The pay is fair, but questionable when you consider the hours that you will be working. The pension also takes a huge chunk out of your salary each money, around £200. Just something to keep in mind. Also, a lot of schools can't afford to move staff up the Payscale.

You will also have to listen to people harping on about the amazing holidays and the 9-3 hours (we wish!) grinwine

But I can honestly say the satisfaction you will get from working with children is amazing, but this and only this is the reason you should enter the profession. Poor work-life balance is the reason a lot of teachers leave, it is manageable but you have to be so very strict. For me, it's the emotional strain I find that has the biggest impact on work-life balance, rather than paperwork - it can be tricky to switch off, evenings and weekends the job is always at the front of my mind, and you have to be mindful not to neglect your own family because of that.

It's not all soon and gloom, I love my job and wouldn't do anything else. But I recognise it's not for everyone.

Hope my honest account helps you make an informed choice. Best of luck with your decision, and if you choose to join us then lucky you, you will have the privilege to shape young lives. flowers

PurpleDaisies Sun 29-Sep-19 15:31:39

Thinking primary school age and hoping for a better home/work life balance....

Teaching really isn’t one for you if you’re wanting a better work life balance, particularly in the short term. It’s incredibly satisfying but totally inflexible in terms of when you can take holiday etc and 60+ hour weeks for the first few years.

CloudRusting Sun 29-Sep-19 15:36:25

As a lawyer with family members who teach I certainly wouldn’t switch for a better work life balance.

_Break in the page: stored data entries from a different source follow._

Lemma Get_returns g td :
  (once g = false /\ td_own td = own0) \/ opened g (td_own td) ->
  always_returns (Get g) td (fun r td' => same_rows td td' /\ opened r.2 (td_own td') /\
    (once g = true -> r.2 = g /\ td_own td' = td_own td) /\
    r.1 = match sharedErr r.2 with
          | Some e => if same_error e errNoDSN then Skipped skip_message else Fataled (open_message e)
          | None => Got tt
          end).
Proof.
  intros H. unfold Get. apply always_returns_bind.
  eapply always_returns_mono; [by apply once_Do_returns|]. intros g' td' (Hr & Ho & Hsame).
  assert (once g = true -> g' = g /\ td_own td' = td_own td) as Hs by (by intros [-> ->]%Hsame).
  destruct (sharedErr g') as [e|] eqn:E; [destruct (same_error e errNoDSN) eqn:Es|]; cbn;
    rewrite ?E, ?Es; done.
Qed.

Lemma call_returns h g td :
  (once g = false /\ td_own td = own0) \/ opened g (td_own td) ->
  always_returns (call h g) td (fun r td' => opened r.2 (td_own td') /\
    (once g = true -> r.2 = g /\ td_own td' = td_own td) /\ fits r.2 h (r.1, td')).
Proof.
  intros H. unfold fits. destruct h; cbn [call]; unfold DSN, Reset; apply always_returns_bind.
  - eapply always_returns_mono; [by apply Get_returns|]. intros [o g'] td' (_ & Ho & Hs & Ho').
    cbn [fst snd] in *. destruct (sharedErr g') as [e|] eqn:E; [destruct (same_error e errNoDSN) eqn:Es|];
      subst o; cbn; rewrite ?E, ?Es; done.
  - eapply always_returns_mono; [by apply Get_returns|]. intros [o g'] td' (_ & Ho & Hs & Ho').
    cbn [fst snd] in *. destruct (sharedErr g') as [e|] eqn:E; [destruct (same_error e errNoDSN) eqn:Es|];
      subst o; cbn; rewrite ?E, ?Es; try done.
    destruct Ho as [Ho1 Ho2]. pose proof Ho2 as Ho3. rewrite E in Ho3.
    split_and!; [by split|done|]. f_equal. apply Ho3.
  - apply always_returns_bind. eapply always_returns_mono; [by apply Get_returns|].
    intros [o g'] td' (_ & Ho & Hs & Ho'). cbn [fst snd] in *.
    destruct (sharedErr g') as [e|] eqn:E; [destruct (same_error e errNoDSN) eqn:Es|]; subst o.
    + cbn. by rewrite ?E, ?Es.
    + cbn. by rewrite ?E, ?Es.
    + intros d. cbn [test_exec]. destruct (dec_fault d) as [e|]; cbn; rewrite ?E.
      * destruct (dec_errch d); (split_and!; [done|done|]); right; by exists e.
      * split_and!; [done|done|]. by left.
Qed.

(** From the second call on nothing is opened any more. *)
Lemma settled_suite l g td :
  opened g (td_own td) ->
  exists outs td', run_suite l g td = Some (outs, g, td') /\
    td_own td' = td_own td /\ Forall (fun x => td_own x.2 = td_own td) outs /\
    Forall2 (fits g) (map tc_helper l) outs.
Proof.
  revert td. induction l as [|c l IH]; intros td H; [by exists [], td|].
  destruct (always_returns_run _ _ _ (tc_world c)
    (call_returns (tc_helper c) g td (or_intror H))) as ([o g'] & td1 & Hr & Ho & Hsame & Hf).
  destruct (Hsame (proj1 H)) as [Eg Eo]. cbn [fst snd] in *. subst g'.
  destruct (IH (mkTestDb (td_own td1) (td_world td1) (tc_tables c) (tc_next c))) as
    (outs & td2 & Hr2 & Eo2 & Hall & Hfits); [done|]. cbn [td_own] in *.
  exists ((o, td1) :: outs), td2. cbn [run_suite map]. rewrite Hr, Hr2.
  split_and!; [done|congruence| |by constructor]. constructor; [done|].
  eapply Forall_impl; [exact Hall|]. intros x Hx. cbn in Hx. congruence.
Qed.

(** C40: the tests share one database.  In any sequence of tests every helper
    returns or ends its test, and what the first call settled stands.  With
    [DATABASE_URL] unset every test is skipped and nothing is ever opened.
    Otherwise either opening or migrating failed and every test fails with that
    error; or the one pool is open, bounded and migrated, [DSN] gives the
    variable, and after each [Reset] the tables are empty and the sequence
    starts again, whatever the tests before have left.  After the first call
    nothing is opened, bounded or migrated again. *)
Theorem tests_share_one_database l td :
  l <> [] -> td_own td = own0 ->
  exists outs g td', run_suite l vars0 td = Some (outs, g, td') /\ opened g (td_own td') /\
    Forall2 (fits g) (map tc_helper l) outs /\
    Forall (fun x => td_own x.2 = td_own td') outs /\
    (os_Getenv env envDatabaseURL = EmptyString ->
     Forall (fun x => x.1 = Skipped skip_message) outs /\ td_own td' = own0).
Proof.
  intros Hl Ho. destruct l as [|c l]; [done|].
  destruct (always_returns_run _ _ _ (tc_world c)
    (call_returns (tc_helper c) vars0 td (or_introl (conj eq_refl Ho))))
    as ([o g] & td1 & Hr & Hop & _ & Hf). cbn [fst snd] in *.
  destruct (settled_suite l g (mkTestDb (td_own td1) (td_world td1) (tc_tables c) (tc_next c)) Hop)
    as (outs & td2 & Hr2 & Eo & Hall & Hfits). cbn [td_own] in *.
  assert (Forall2 (fits g) (map tc_helper (c :: l)) ((o, td1) :: outs)) as Hf2 by (by constructor).
  exists ((o, td1) :: outs), g, td2. split_and!.
  - cbn [run_suite]. by rewrite Hr, Hr2.
  - by rewrite Eo.
  - done.
  - constructor; [done|]. by rewrite Eo.
  - intros Hs. destruct Hop as [_ Hop]. destruct (sharedErr g) as [e|] eqn:E; [|by destruct Hop].
    rewrite Hs in Hop. cbn in Hop. destruct Hop as (_ & -> & Hown). split; [|congruence].
    apply Forall_forall. intros x Hx. apply list_elem_of_lookup in Hx as [i Hi].
    destruct (Forall2_lookup_r _ _ _ _ _ Hf2 Hi) as (h & _ & Hh). unfold fits in Hh.
    rewrite E in Hh. rewrite Hh. done.
Qed.
End testdb.

(** ** A suite *)

Definition test_env : environ := {["DATABASE_URL" := "postgres://localhost/wallet"]}.

Definition nothing_fails (n : nat) : decision := mkDecision None false 0.

(** A test that leaves a wallet, then one that resets. *)
Definition two_tests : list test_call :=
  [mkCall CallGet nothing_fails (put_wallet (mkWallet "w" 5 1 1) ∪ ∅) 8;
   mkCall CallReset nothing_fails ∅ 1; mkCall CallDSN nothing_fails ∅ 1].

Definition fresh_process : test_db := mkTestDb own0 world0 ∅ 1.

Definition no_texts : externals :=
  mkExternals (fun _ => EmptyString) (fun _ => None) (fun _ c => c) (fun s => s) EmptyString
    (fun p _ => p) (fun p _ => p).

Lemma tests_share_one_database_witness :
  exists outs g td', run_suite no_texts test_env two_tests vars0 fresh_process = Some (outs, g, td') /\
    sharedErr g = None /\ (fst <$> outs !! 2%nat) = Some (Got "postgres://localhost/wallet").
Proof.
  destruct (tests_share_one_database no_texts test_env two_tests fresh_process ltac:(done) eq_refl)
    as (outs & g & td' & Hr & _ & Hf & _).
  exists outs, g, td'. split; [exact Hr|].
  assert ((fun r => sharedErr r.1.2) <$>
    run_suite no_texts test_env two_tests vars0 fresh_process = Some None) as E by (by vm_compute).
  rewrite Hr in E. cbn in E. assert (sharedErr g = None) as Eg by congruence. split; [exact Eg|].
  destruct (Forall2_lookup_l _ _ _ 2 CallDSN Hf eq_refl) as (x & -> & Hx).
  unfold fits in Hx. rewrite Eg in Hx. cbn. rewrite Hx. by vm_compute.
Defined.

Depends on what you do of course but certainly as you get more senior as a solicitor I’ve found it is generally easier to go to the special assembly, slip out early for the school nativity etc.

brittlestar Sun 29-Sep-19 15:44:01

Have you looked into working as an in house lawyer for civil service/ government/ defra type employers? Very flexible hours, not long hours and much better pay than a new teacher.

katalavenete Sun 29-Sep-19 15:45:55

Teaching is an odd choice for someone after better work/life balance!

And it's not an "at present" temporary glitch, it's been this way for decades. So if you're thinking it would have improved by the time you were qualified, think again.

suze28 Sun 29-Sep-19 15:49:04

As a training and then newly qualified primary teacher you will have no work life balance for a good few years. It's relentless and only getting worse with the increasing Ofsted pressures/changing goal posts. I love my primary teaching job but I'm years down the line now.